Reading in an image?

  • Thread starter Maxwell
  • Start date
  • #1
513
0
Hey guys,

I was wondering if anyone knows of an open source solution for reading in a black and white image and converting it to text (preferably in a text file)?

I've tried Google, but I could only find online generators.

Thanks.
 

Answers and Replies

  • #2
79
0
Will Gimp do what you want?

Otherwise, I have a vague recollection (+10 yrs ago) of using some command line utils in unix like png2pbm. No idea if that kind of stuff is still around.
 
  • #3
robphy
Science Advisor
Homework Helper
Insights Author
Gold Member
5,863
1,170
Some things that come up on a google search of: freeware ocr

http://www.simpleocr.com/
http://www.download.com/SimpleOCR/3640-2070_4-10152129.html

http://www.inftyproject.org/en/software.html#InftyReader
http://www.sciaccess.net/en/InftyReader/index.html

http://www.gnu.org/software/ocrad/ocrad.html

http://documents.cfar.umd.edu/ [Broken] (repository)
http://www.adams1.com/pub/russadam/ocr.html [Broken]
http://www.heatonresearch.com/articles/42/page1.html (project)
http://www.codeproject.com/dotnet/simple_ocr.asp [Broken] (project)
http://code.google.com/p/ocropus/
 
Last edited by a moderator:
  • #4
Zen
10
0
I've tried some of the opensource alternatives, and I must say was disapointed. :( I't might be some settings that needed to be done though. I gave up after a while
 
  • #5
513
0
Thank you for those links, but they are kind different from the type of manipulation I need.

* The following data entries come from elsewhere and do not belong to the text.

(* ===== verification/Rules.v ===== *)
(** * File and network rules.

    Models [engine/src/rules.rs]: the rule grammar ([FileRule::parse] and
    [to_line]), clause evaluation over targets, [Rules::decide] and the
    path-only gate for read passthrough.  Of [std::str] it models what the
    source uses: trimming, splitting, lower case, lines and [i64::from_str]. *)

From stdpp Require Import strings gmap.
From S2P Require Import Prelude.
From S2P Require Import Glob.
From S2P Require Import GlobSpec.
Open Scope Z_scope.

(** ** [std::str] *)

(** [char::is_whitespace] *)
Definition is_whitespace (c : char) : bool :=
  ((9 <=? c) && (c <=? 13)) || (c =? 32) || (c =? 133) || (c =? 160) || (c =? 5760)
  || ((8192 <=? c) && (c <=? 8202)) || (c =? 8232) || (c =? 8233) || (c =? 8239) || (c =? 8287)
  || (c =? 12288).

Fixpoint trim_start (s : text) : text :=
  match s with c :: s' => if is_whitespace c then trim_start s' else s | [] => [] end.
Definition trim (s : text) : text := rev (trim_start (rev (trim_start s))).

(** [split_whitespace] *)
Fixpoint words_loop (cur s : text) : list text :=
  match s with
  | [] => match cur with [] => [] | _ => [cur] end
  | c :: s =>
      if is_whitespace c then match cur with [] => words_loop [] s | _ => cur :: words_loop [] s end
      else words_loop (cur ++ [c]) s
  end.
Definition split_whitespace (s : text) : list text := words_loop [] s.

(** [split_once] at a character *)
Fixpoint split_once (sep : char) (s : text) : option (text * text) :=
  match s with
  | [] => None
  | c :: s =>
      if c =? sep then Some ([], s)
      else match split_once sep s with Some (a, b) => Some (c :: a, b) | None => None end
  end.

(** [to_ascii_lowercase] *)
Definition lower (s : text) : text :=
  (λ c, if (65 <=? c) && (c <=? 90) then c + 32 else c) <$> s.

(** [lines] *)
Definition strip_cr (l : text) : text :=
  match last l with Some 13 => take (length l - 1) l | _ => l end.
Fixpoint lines_loop (cur s : text) : list text :=
  match s with
  | [] => match cur with [] => [] | _ => [cur] end
  | c :: s => if c =? 10 then strip_cr cur :: lines_loop [] s else lines_loop (cur ++ [c]) s
  end.
Definition lines (s : text) : list text := lines_loop [] s.

Definition starts_with (c : char) (s : text) : bool :=
  match s with d :: _ => d =? c | [] => false end.
Definition contains (c : char) (s : text) : bool := existsb (Z.eqb c) s.
Definition is_empty (s : text) : bool := match s with [] => true | _ => false end.
Fixpoint trim_slashes (s : text) : text :=
  match s with c :: s' => if c =? SLASH then trim_slashes s' else s | [] => [] end.
Definition text_eqb (a b : text) : bool := bool_decide (a = b).

(** [i64::from_str] *)
Fixpoint digits (acc : Z) (s : text) : option Z :=
  match s with
  | [] => Some acc
  | c :: s => if (48 <=? c) && (c <=? 57) then digits (acc * 10 + (c - 48)) s else None
  end.
Definition parse_i64 (s : text) : option Z :=
  let value (sign : Z) (ds : text) :=
    match ds with
    | [] => None
    | _ =>
        match digits 0 ds with
        | Some v => if (- 2 ^ 63 <=? sign * v) && (sign * v <? 2 ^ 63) then Some (sign * v) else None
        | None => None
        end
    end in
  match s with
  | 45 :: ds => value (-1) ds
  | 43 :: ds => value 1 ds
  | ds => value 1 ds
  end.

(** ** Data *)

Definition FILE_KINDS : list text := [str "path"; str "box"; str "exe"; str "cwd"; str "arg"].
Definition NET_KINDS : list text :=
  [str "host"; str "port"; str "scheme"; str "sni"; str "http_path"; str "http_method";
   str "http_status"; str "proto"; str "box"; str "exe"; str "cwd"; str "arg"].
Definition known_kind (k : text) : bool :=
  existsb (text_eqb k) FILE_KINDS || existsb (text_eqb k) NET_KINDS.

Inductive Action : Type := Apply | Discard | Passthrough | Ask.
#[export] Instance Action_eq_dec : EqDecision Action.
Proof. solve_decision. Defined.

(** [Action::parse] and [Action::as_str] *)
Definition action_parse (s : text) : option Action :=
  if text_eqb s (str "apply") then Some Apply
  else if text_eqb s (str "discard") then Some Discard
  else if text_eqb s (str "passthrough") then Some Passthrough
  else if text_eqb s (str "ask") then Some Ask
  else None.
Definition action_str (a : Action) : text :=
  match a with
  | Apply => str "apply" | Discard => str "discard" | Passthrough => str "passthrough" | Ask => str "ask"
  end.

Record Match : Type := MkMatch { m_kind : text; m_pattern : text }.
Inductive Join : Type := And | Or.
Record Clause : Type := MkClause { c_m : Match; c_join : Join; c_negate : bool; c_enabled : bool }.
Record FileRule : Type := MkRule { r_action : Action; r_clauses : list Clause }.

(** ** Matching *)

(** [glob_match] *)
Definition glob_match (pat s : text) : bool :=
  let pat := trim pat in if is_empty pat then false else globmatch pat s.

(** [has_glob_meta] and [wrap_bare_as_substring] *)
Definition has_glob_meta (pat : text) : bool :=
  contains STAR pat || contains QUERY pat || contains LBRACK pat || contains LBRACE pat.
Definition wrap_bare_as_substring (pat : text) : text :=
  let pat := trim pat in
  if is_empty pat || has_glob_meta pat then pat else [STAR] ++ pat ++ [STAR].

(** [cmd_match] *)
Definition cmd_match (pat s : text) : bool :=
  let pat := trim pat in
  if is_empty pat then false else textmatch (wrap_bare_as_substring pat) s.

(** [path_match] *)
Definition path_match (pat rel : text) : bool :=
  let pat := trim pat in
  if is_empty pat then false
  else
    let s := SLASH :: trim_slashes rel in
    let p := if negb (contains SLASH pat) || negb (starts_with SLASH pat)
             then str "**/" ++ pat else pat in
    globmatch p s.

(** [Subject] and [subject_match] *)
Record Subject : Type := MkSubject { box_name : text; exe : text; cwd : text; argv : list text }.
Definition subject_default : Subject := MkSubject [] [] [] [].
Definition kind_is (m : Match) (k : string) : bool := text_eqb (m_kind m) (str k).
Definition subject_match (s : Subject) (m : Match) : bool :=
  if kind_is m "box" then glob_match (m_pattern m) (box_name s)
  else if kind_is m "exe" then path_match (m_pattern m) (exe s)
  else if kind_is m "cwd" then path_match (m_pattern m) (cwd s)
  else if kind_is m "arg" then existsb (glob_match (m_pattern m)) (argv s)
  else false.

(** [ids_of]: the ids of the list, as membership *)
Fixpoint split_char (sep : char) (cur s : text) : list text :=
  match s with
  | [] => [cur]
  | c :: s => if c =? sep then cur :: split_char sep [] s else split_char sep (cur ++ [c]) s
  end.
Definition ids_of (pattern : text) : list Z :=
  omap (λ t, parse_i64 (trim t)) (split_char COMMA [] pattern).
Definition has_id (pattern : text) (id : Z) : bool := existsb (Z.eqb id) (ids_of pattern).

(** [trait Target] and its implementations *)
Class Target (T : Type) : Type := match_one : T → Match → bool.

Record PathTarget : Type := MkPathTarget { pt_rel : text; pt_subject : Subject; pt_ids : list Z }.
#[export] Instance path_target : Target PathTarget := λ t m,
  if kind_is m "path" then path_match (m_pattern m) (pt_rel t)
  else if kind_is m "ids" then existsb (has_id (m_pattern m)) (pt_ids t)
  else subject_match (pt_subject t) m.

Record ProcFilterTarget : Type := MkProcTarget { pr_row_id : Z; pr_subject : Subject; pr_err : bool }.
#[export] Instance proc_target : Target ProcFilterTarget := λ t m,
  if kind_is m "ids" then has_id (m_pattern m) (pr_row_id t)
  else if kind_is m "err" then pr_err t
  else subject_match (pr_subject t) m.

Record PipelineFilterTarget : Type := MkPipelineTarget { pl_row_id : Z; pl_cmd : text; pl_err : bool }.
#[export] Instance pipeline_target : Target PipelineFilterTarget := λ t m,
  if kind_is m "ids" then has_id (m_pattern m) (pl_row_id t)
  else if kind_is m "cmd" then cmd_match (m_pattern m) (pl_cmd t)
  else if kind_is m "err" then pl_err t
  else false.

Record EdgeFilterTarget : Type := MkEdgeTarget {
  ed_row_id : Z; ed_targets : list text; ed_cmd : text; ed_err : bool }.
#[export] Instance edge_target : Target EdgeFilterTarget := λ t m,
  if kind_is m "ids" then has_id (m_pattern m) (ed_row_id t)
  else if kind_is m "target" then existsb (path_match (m_pattern m)) (ed_targets t)
  else if kind_is m "cmd" then cmd_match (m_pattern m) (ed_cmd t)
  else if kind_is m "err" then ed_err t
  else false.

(** [eval_clauses] *)
Fixpoint eval_loop {T} `{Target T} (target : T) (acc : option bool) (clauses : list Clause) : bool :=
  match clauses with
  | [] => default false acc
  | c :: clauses =>
      if negb (c_enabled c) then eval_loop target acc clauses
      else
        let v := match_one target (c_m c) in
        let v := if c_negate c then negb v else v in
        eval_loop target
          (Some (match acc with
                 | None => v
                 | Some a => match c_join c with Or => a || v | And => a && v end
                 end)) clauses
  end.
Definition eval_clauses {T} `{Target T} (target : T) (clauses : list Clause) : bool :=
  eval_loop target None clauses.

(** [FileRule::matches] *)
Definition rule_matches {T} `{Target T} (r : FileRule) (target : T) : bool :=
  eval_clauses target (r_clauses r).

(** ** Printing and parsing *)

(** [FileRule::to_line] *)
Definition clause_words (n : nat) (c : Clause) : list text :=
  (match n with O => [] | S _ => [match c_join c with Or => str "or" | And => str "and" end] end)
  ++ (if negb (c_enabled c) then [str "off"] else [])
  ++ (if c_negate c then [str "not"] else [])
  ++ [if kind_is (c_m c) "path" then m_pattern (c_m c)
      else m_kind (c_m c) ++ str ":" ++ m_pattern (c_m c)].
Definition to_line (r : FileRule) : text :=
  join (str " ") (action_str (r_action r) ::
    imap (λ n c, join (str " ") (clause_words n c)) (r_clauses r)).

(** The [off] and [not] flags in front of a predicate *)
Fixpoint take_flags (toks : list text) (off neg : bool) : list text * bool * bool :=
  match toks with
  | [] => ([], off, neg)
  | w :: rest =>
      if text_eqb (lower w) (str "off") then take_flags rest true neg
      else if text_eqb (lower w) (str "not") then take_flags rest off true
      else (toks, off, neg)
  end.

(** A connective, unless this is the first clause *)
Definition take_join (first : bool) (toks : list text) (join : Join) : list text * Join :=
  match toks with
  | w :: rest =>
      if first then (toks, join)
      else if text_eqb (lower w) (str "or") then (rest, Or)
      else if text_eqb (lower w) (str "and") then (rest, And)
      else (toks, join)
  | [] => (toks, join)
  end.

(** A predicate: [kind:pattern] for a known kind, a path otherwise *)
Definition parse_pred (pred : text) : Match :=
  match split_once (chr ":") pred with
  | Some (k, p) => if known_kind (lower k) then MkMatch (lower k) p else MkMatch (str "path") pred
  | None => MkMatch (str "path") pred
  end.

(** [FileRule::parse_clauses]; every round takes a word. *)
Fixpoint clauses_loop (fuel : nat) (toks : list text) (clauses : list Clause) (join : Join) :
    list Clause :=
  match fuel, toks with
  | O, _ | _, [] => clauses
  | S fuel, _ =>
      let first := match clauses with [] => true | _ => false end in
      let '(toks, join) := take_join first toks join in
      let '(toks, off, neg) := take_flags toks false false in
      match toks with
      | [] => clauses
      | pred :: toks =>
          let m := parse_pred pred in
          if is_empty (m_pattern m) then clauses_loop fuel toks clauses join
          else
            clauses_loop fuel toks
              (clauses ++ [MkClause m (if first then And else join) neg (negb off)]) And
      end
  end.
Definition parse_clauses (s : text) : list Clause :=
  let toks := split_whitespace s in clauses_loop (length toks) toks [] And.

(** [FileRule::parse] *)
Definition rule_parse (line : text) : option FileRule :=
  let s := trim line in
  if is_empty s || starts_with (chr "#") s then None
  else
    let '(verb, rest) := match split_once (chr " ") s with Some p => p | None => (s, []) end in
    match action_parse (lower verb) with
    | None => None
    | Some action =>
        match parse_clauses (trim rest) with
        | [] => None
        | clauses => Some (MkRule action clauses)
        end
    end.

(** [FileRule::path_only] *)
Definition path_only (r : FileRule) : bool := forallb (λ c, kind_is (c_m c) "path") (r_clauses r).

(** ** [Rules] *)

Definition rules_parse (s : text) : list FileRule := omap rule_parse (lines s).

(** [Rules::decide] *)
Definition decide_rule (rules : list FileRule) (rel : text) (subject : Subject) : option Action :=
  let target := MkPathTarget rel subject [] in
  r_action <$> List.find (λ r, rule_matches r target) rules.

(** [Rules::passthrough_path_only] *)
Fixpoint passthrough_loop (rules : list FileRule) (target : PathTarget) : bool :=
  match rules with
  | [] => false
  | r :: rules =>
      if negb (path_only r) then passthrough_loop rules target
      else if rule_matches r target then bool_decide (r_action r = Passthrough)
      else passthrough_loop rules target
  end.
Definition passthrough_path_only (rules : list FileRule) (rel : text) : bool :=
  passthrough_loop rules (MkPathTarget rel subject_default []).

(** [Rules::needs_proc] and [Rules::needs_box] *)
Definition needs_proc (rules : list FileRule) : bool :=
  existsb (λ r, existsb (λ c, kind_is (c_m c) "exe" || kind_is (c_m c) "cwd" || kind_is (c_m c) "arg")
    (r_clauses r)) rules.
Definition needs_box (rules : list FileRule) : bool :=
  existsb (λ r, existsb (λ c, kind_is (c_m c) "box") (r_clauses r)) rules.
(* ===== verification/RuleGates.v ===== *)
(** * Where rules decide.

    The overlay's routing of writes ([engine/src/overlay.rs]: [is_passthrough],
    [is_passthrough_read], [writer_subject]), the gate of a box's connections
    ([engine/src/net/policy.rs]) and the part of [handle_conn] and
    [prepend_rule_line] ([engine/src/net/dispatch.rs]) that asks, decides and
    saves an answer as a rule. *)

From stdpp Require Import strings gmap pretty.
From S2P Require Import Prelude.
From S2P Require Import Glob.
From S2P Require Import GlobSpec.
From S2P Require Import Rules.
From S2P Require Import RulesLaws.
Open Scope Z_scope.

(** ** Writes *)
Module Routing.
Section routing.
(** [discover::display_path] of a box, and [proc_facets]: what [/proc] says of
    a process. *)
Context (display_path : Z → text) (proc_facets : Z → text * text * list text).

Definition writer_subject (bid pid : Z) (want_box want_proc : bool) : Subject :=
  let s := subject_default in
  let s := if want_box then MkSubject (display_path bid) (exe s) (cwd s) (argv s) else s in
  if want_proc then
    let '(e, c, a) := proc_facets pid in MkSubject (box_name s) e c a
  else s.

Definition is_passthrough (rules : list FileRule) (rel : text) (bid pid : Z) : bool :=
  if negb (needs_box rules) && negb (needs_proc rules)
  then bool_decide (decide_rule rules rel subject_default = Some Passthrough)
  else
    let subject := writer_subject bid pid (needs_box rules) (needs_proc rules) in
    bool_decide (decide_rule rules rel subject = Some Passthrough).

Definition is_passthrough_read (rules : list FileRule) (rel : text) : bool :=
  passthrough_path_only rules rel.

Lemma writer_subject_agree rules bid pid :
  agree rules (writer_subject bid pid (needs_box rules) (needs_proc rules))
    (writer_subject bid pid true true).
Proof.
  unfold agree, writer_subject. destruct (needs_box rules), (needs_proc rules), (proc_facets pid) as [[??]?];
    by split.
Qed.
End routing.

(** A write is routed by the decision of the whole grammar on the writer's
    box and process, although facts that no rule tests are not looked up. *)
Theorem is_passthrough_full (display_path : Z → text) (proc_facets : Z → text * text * list text)
    (rules : list FileRule) (rel : text) (bid pid : Z) :
  is_passthrough display_path proc_facets rules rel bid pid
  = bool_decide (decide_rule rules rel (writer_subject display_path proc_facets bid pid true true)
                 = Some Passthrough).
Proof.
  unfold is_passthrough. rewrite (decide_agree rules rel _ _ (writer_subject_agree _ _ rules bid pid)).
  destruct (negb (needs_box rules) && negb (needs_proc rules)) eqn:Hn; [|done].
  apply andb_true_iff in Hn as [Hb Hp]. f_equal. apply bool_decide_ext.
  rewrite (decide_agree rules rel _ (writer_subject display_path proc_facets bid pid true true)); [done|].
  split; [by destruct (needs_box rules)|by destruct (needs_proc rules)].
Qed.
End Routing.

(** ** Connections *)
Module Net.

Record NetSubject : Type := MkNet {
  host : text; port : Z; scheme : text; sni : text; http_path : text; http_method : text;
  http_status : text; proto : text; n_box : text; n_exe : text; n_cwd : text; n_arg : text }.

(** [u16::to_string] *)
Definition port_string (p : Z) : text := str (pretty (Z.to_N p)).

Definition field (kind : text) (s : NetSubject) (port_str : text) : text :=
  if text_eqb kind (str "host") then host s
  else if text_eqb kind (str "port") then port_str
  else if text_eqb kind (str "scheme") then scheme s
  else if text_eqb kind (str "sni") then sni s
  else if text_eqb kind (str "http_path") then http_path s
  else if text_eqb kind (str "http_method") then http_method s
  else if text_eqb kind (str "http_status") then http_status s
  else if text_eqb kind (str "proto") then proto s
  else if text_eqb kind (str "box") then n_box s
  else if text_eqb kind (str "exe") then n_exe s
  else if text_eqb kind (str "cwd") then n_cwd s
  else if text_eqb kind (str "arg") then n_arg s
  else [].

(** [matches]: the loop with [acc] and [started] *)
Fixpoint matches_loop (subj : NetSubject) (port_str : text) (acc started : bool) (cs : list Clause) : bool :=
  match cs with
  | [] => started && acc
  | c :: cs =>
      if negb (c_enabled c) then matches_loop subj port_str acc started cs
      else
        let v := glob_match (m_pattern (c_m c)) (field (m_kind (c_m c)) subj port_str) in
        let v := if c_negate c then negb v else v in
        let acc := if negb started then v
                   else match c_join c with And => acc && v | Or => acc || v end in
        matches_loop subj port_str acc true cs
  end.
Definition matches (rule : FileRule) (subj : NetSubject) : bool :=
  matches_loop subj (port_string (port subj)) true false (r_clauses rule).

(** [policy::decide] *)
Fixpoint decide_net (rules : list FileRule) (subj : NetSubject) : Action :=
  match rules with
  | [] => Apply
  | r :: rules =>
      if matches r subj then
        match r_action r with Apply => Apply | Discard => Discard | Passthrough => Apply | Ask => Ask end
      else decide_net rules subj
  end.

(** [Verdict] *)
Inductive Verdict : Type := YesOnce | NoOnce | AllowSave | DenySave.
#[export] Instance Verdict_eq_dec : EqDecision Verdict.
Proof. solve_decision. Defined.
Definition is_allow (v : Verdict) : bool := match v with YesOnce | AllowSave => true | _ => false end.
Definition is_persistent (v : Verdict) : bool := match v with AllowSave | DenySave => true | _ => false end.

(** The rule file: absent, not text, or text.  [read_to_string] with
    [unwrap_or_default]. *)
Inductive RuleFile : Type := Missing | Unreadable (bytes : list Z) | Contents (t : text).
Definition read_or_default (f : RuleFile) : text :=
  match f with Contents t => t | Missing | Unreadable _ => [] end.

(** [prepend_rule_line]; [written] is whether every call up to the rename
    succeeded. *)
Definition prepend_rule_line (written : bool) (f : RuleFile) (line : text) : RuleFile :=
  if written then Contents (line ++ read_or_default f) else f.

(** [Rules::load] *)
Definition rules_load (f : RuleFile) : list FileRule := rules_parse (read_or_default f).

(** The gate of [handle_conn]: whether the connection may go on, and the rule
    file after it.  [ask] is what the prompt answers. *)
Definition scheme_of (port : Z) : text :=
  if port =? 443 then str "https" else if port =? 80 then str "http" else str "tcp".
Definition conn_subject (box h : text) (port : Z) : NetSubject :=
  MkNet h port (scheme_of port) [] [] [] [] (str "tcp") box [] [] [].
Definition conn_gate (ask : text → text → Z → text → Verdict) (written : bool) (f : RuleFile)
    (box h : text) (port : Z) : bool * RuleFile :=
  match decide_net (rules_load f) (conn_subject box h port) with
  | Apply => (true, f)
  | Discard => (false, f)
  | Passthrough => (true, f)
  | Ask =>
      let v := ask box h port (scheme_of port) in
      let f :=
        if is_persistent v then
          let act := if bool_decide (v = AllowSave) then str "apply" else str "discard" in
          prepend_rule_line written f (act ++ str " host:" ++ h ++ NEWLINE)
        else f in
      (is_allow v, f)
  end.

(** ** Helper facts *)

(** A connection as a target of the clause evaluator *)
#[export] Instance net_target : Target NetSubject := λ subj m,
  glob_match (m_pattern m) (field (m_kind m) subj (port_string (port subj))).

Lemma matches_loop_started subj cs acc :
  matches_loop subj (port_string (port subj)) acc true cs = eval_loop subj (Some acc) cs.
Proof.
  revert acc. induction cs as [|c cs IH]; intros acc; [done|]. cbn [matches_loop eval_loop].
  destruct (negb (c_enabled c)); [done|]. by rewrite IH.
Qed.

Lemma matches_loop_fresh subj cs acc :
  matches_loop subj (port_string (port subj)) acc false cs = eval_loop subj None cs.
Proof.
  revert acc. induction cs as [|c cs IH]; intros acc; [done|]. cbn [matches_loop eval_loop].
  destruct (negb (c_enabled c)); [done|]. by rewrite matches_loop_started.
Qed.

(** The rule a saved answer stands for *)
Definition host_rule (a : Action) (h : text) : FileRule :=
  MkRule a [MkClause (MkMatch (str "host") h) And false true].

Lemma host_rule_wf a h : word h → rule_wf (host_rule a h).
Proof. intros [? ?]. by repeat constructor. Qed.

Lemma host_rule_line a h : to_line (host_rule a h) = action_str a ++ str " host:" ++ h.
Proof. by destruct a. Qed.

Lemma host_rule_matches a h box p : word h → Forall plain_char h →
  matches (host_rule a h) (conn_subject box h p) = true.
Proof.
  intros Hw Hp. unfold matches. cbn [host_rule r_clauses matches_loop c_enabled negb c_negate c_m andb].
  change (field _ _ _) with h. unfold glob_match. cbn [m_pattern]. rewrite tight_trim by by apply word_tight.
  assert (He : is_empty h = false) by (by destruct Hw, h). rewrite He. by apply literal_lang.
Qed.

(** ** Claims *)

(** The connection gate evaluates clauses as the file rules do: its own loop
    is [eval_clauses] over the connection's fields, and the first rule that
    matches decides, everything being allowed without one. *)
Theorem decide_net_first (rules : list FileRule) (subj : NetSubject) :
  decide_net rules subj
  = match List.find (λ r, rule_matches r subj) rules with
    | Some r => match r_action r with Passthrough => Apply | a => a end
    | None => Apply
    end.
Proof.
  induction rules as [|r rules IH]; [done|]. cbn [decide_net List.find].
  assert (Hm : matches r subj = rule_matches r subj) by apply matches_loop_fresh.
  rewrite <- Hm. destruct (matches r subj); [by destruct (r_action r)|done].
Qed.

(** An answer that was saved decides the next connection to the host by
    itself, as it was answered: whatever the other rules, the box, the port and
    what a further prompt would say, and the file is left alone. *)
Theorem saved_answer_decides (ask ask' : text → text → Z → text → Verdict) (written' : bool) (f f' : RuleFile)
    (box box' h : text) (p p' : Z) (allowed : bool) :
  word h → Forall plain_char h →
  decide_net (rules_load f) (conn_subject box h p) = Ask →
  is_persistent (ask box h p (scheme_of p)) = true →
  conn_gate ask true f box h p = (allowed, f') →
  rules_load f' = host_rule (if allowed then Apply else Discard) h :: rules_load f ∧
  conn_gate ask' written' f' box' h p' = (allowed, f').
Proof.
  intros Hw Hp Hask Hper. unfold conn_gate at 1. rewrite Hask. cbv zeta. rewrite Hper.
  set (v := ask box h p (scheme_of p)) in *. intros Hg.
  assert (allowed = is_allow v) as -> by congruence. set (act := if is_allow v then Apply else Discard).
  assert (Hact : (if bool_decide (v = AllowSave) then str "apply" else str "discard") = action_str act)
    by by subst act; destruct v.
  rewrite Hact in Hg. apply (f_equal snd) in Hg. cbn [snd prepend_rule_line] in Hg. subst f'.
  assert (Hload : rules_load (Contents ((action_str act ++ str " host:" ++ h ++ NEWLINE) ++ read_or_default f))
    = host_rule act h :: rules_load f).
  { unfold rules_load. cbn [read_or_default]. rewrite <- rules_parse_prepend by first [by apply host_rule_wf|done].
    f_equal. rewrite host_rule_line. by rewrite <- !app_assoc. }
  split; [done|]. unfold conn_gate.
  rewrite Hload. cbn [decide_net]. rewrite host_rule_matches by done.
  subst act. by destruct v.
Qed.

Lemma saved_answer_decides_witness :
  let f := Contents (str "ask host:*") in
  let ask := λ _ _ _ _, DenySave in
  let f' := Contents (str "discard host:a.example" ++ NEWLINE ++ str "ask host:*") in
  conn_gate ask true f (str "box") (str "a.example") 443 = (false, f') ∧
  conn_gate (λ _ _ _ _, YesOnce) true f' (str "other") (str "a.example") 80 = (false, f').
Proof.
  intros f ask f'. split; [by vm_compute|].
  apply (saved_answer_decides ask (λ _ _ _ _, YesOnce) true f f' (str "box") (str "other") (str "a.example") 443 80 false).
  - by apply (bool_decide_unpack _); vm_compute.
  - by apply (bool_decide_unpack _); vm_compute.
  - by vm_compute.
  - done.
  - by vm_compute.
Defined.

(** A rule file that is not UTF-8 is read as empty, and saving an answer
    replaces it. *)
Lemma unreadable_rules_replaced bytes line :
  prepend_rule_line true (Unreadable bytes) line = Contents line.
Proof. simpl. by rewrite app_nil_r. Qed.


(** A rule about paths is not inert for connections: its empty field matches a
    star, and any negated pattern. *)
Lemma path_rules_decide_connections :
  (λ line, (λ r, decide_net [r] (conn_subject [] (str "a.example") 443)) <$> rule_parse (str line)) <$>
    ["discard **"%string; "discard not *.log"%string; "discard *.log"%string]
  = [Some Discard; Some Discard; Some Apply].
Proof. by vm_compute. Qed.
End Net.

Aren't there any algorithms that just straight take in a black & white image and turn it into binary?
 
  • #6
robphy
Science Advisor
Homework Helper
Insights Author
Gold Member
5,863
1,170
What is the format of the input image?
Once the image is read in, it shouldn't be too hard to compete a short computer program in (say) perl, python, c, java...
 
  • #7
513
0
The images can either be PNG or TIFF files. If there is code that only works for one of the previously mentioned file types, that is fine.
 
  • #8
robphy
Science Advisor
Homework Helper
Insights Author
Gold Member
5,863
1,170
If I had to quickly write something to do this, I would personally choose one of these apparoaches:

write a program in Python using the Python Imaging Library http://www.pythonware.com/products/pil/

write a program in Java using ImageJ and some selection from its plugins http://rsb.info.nih.gov/ij/ http://rsb.info.nih.gov/ij/plugins/index.html

The above, however, would not be very portable... except to other computers with these installed.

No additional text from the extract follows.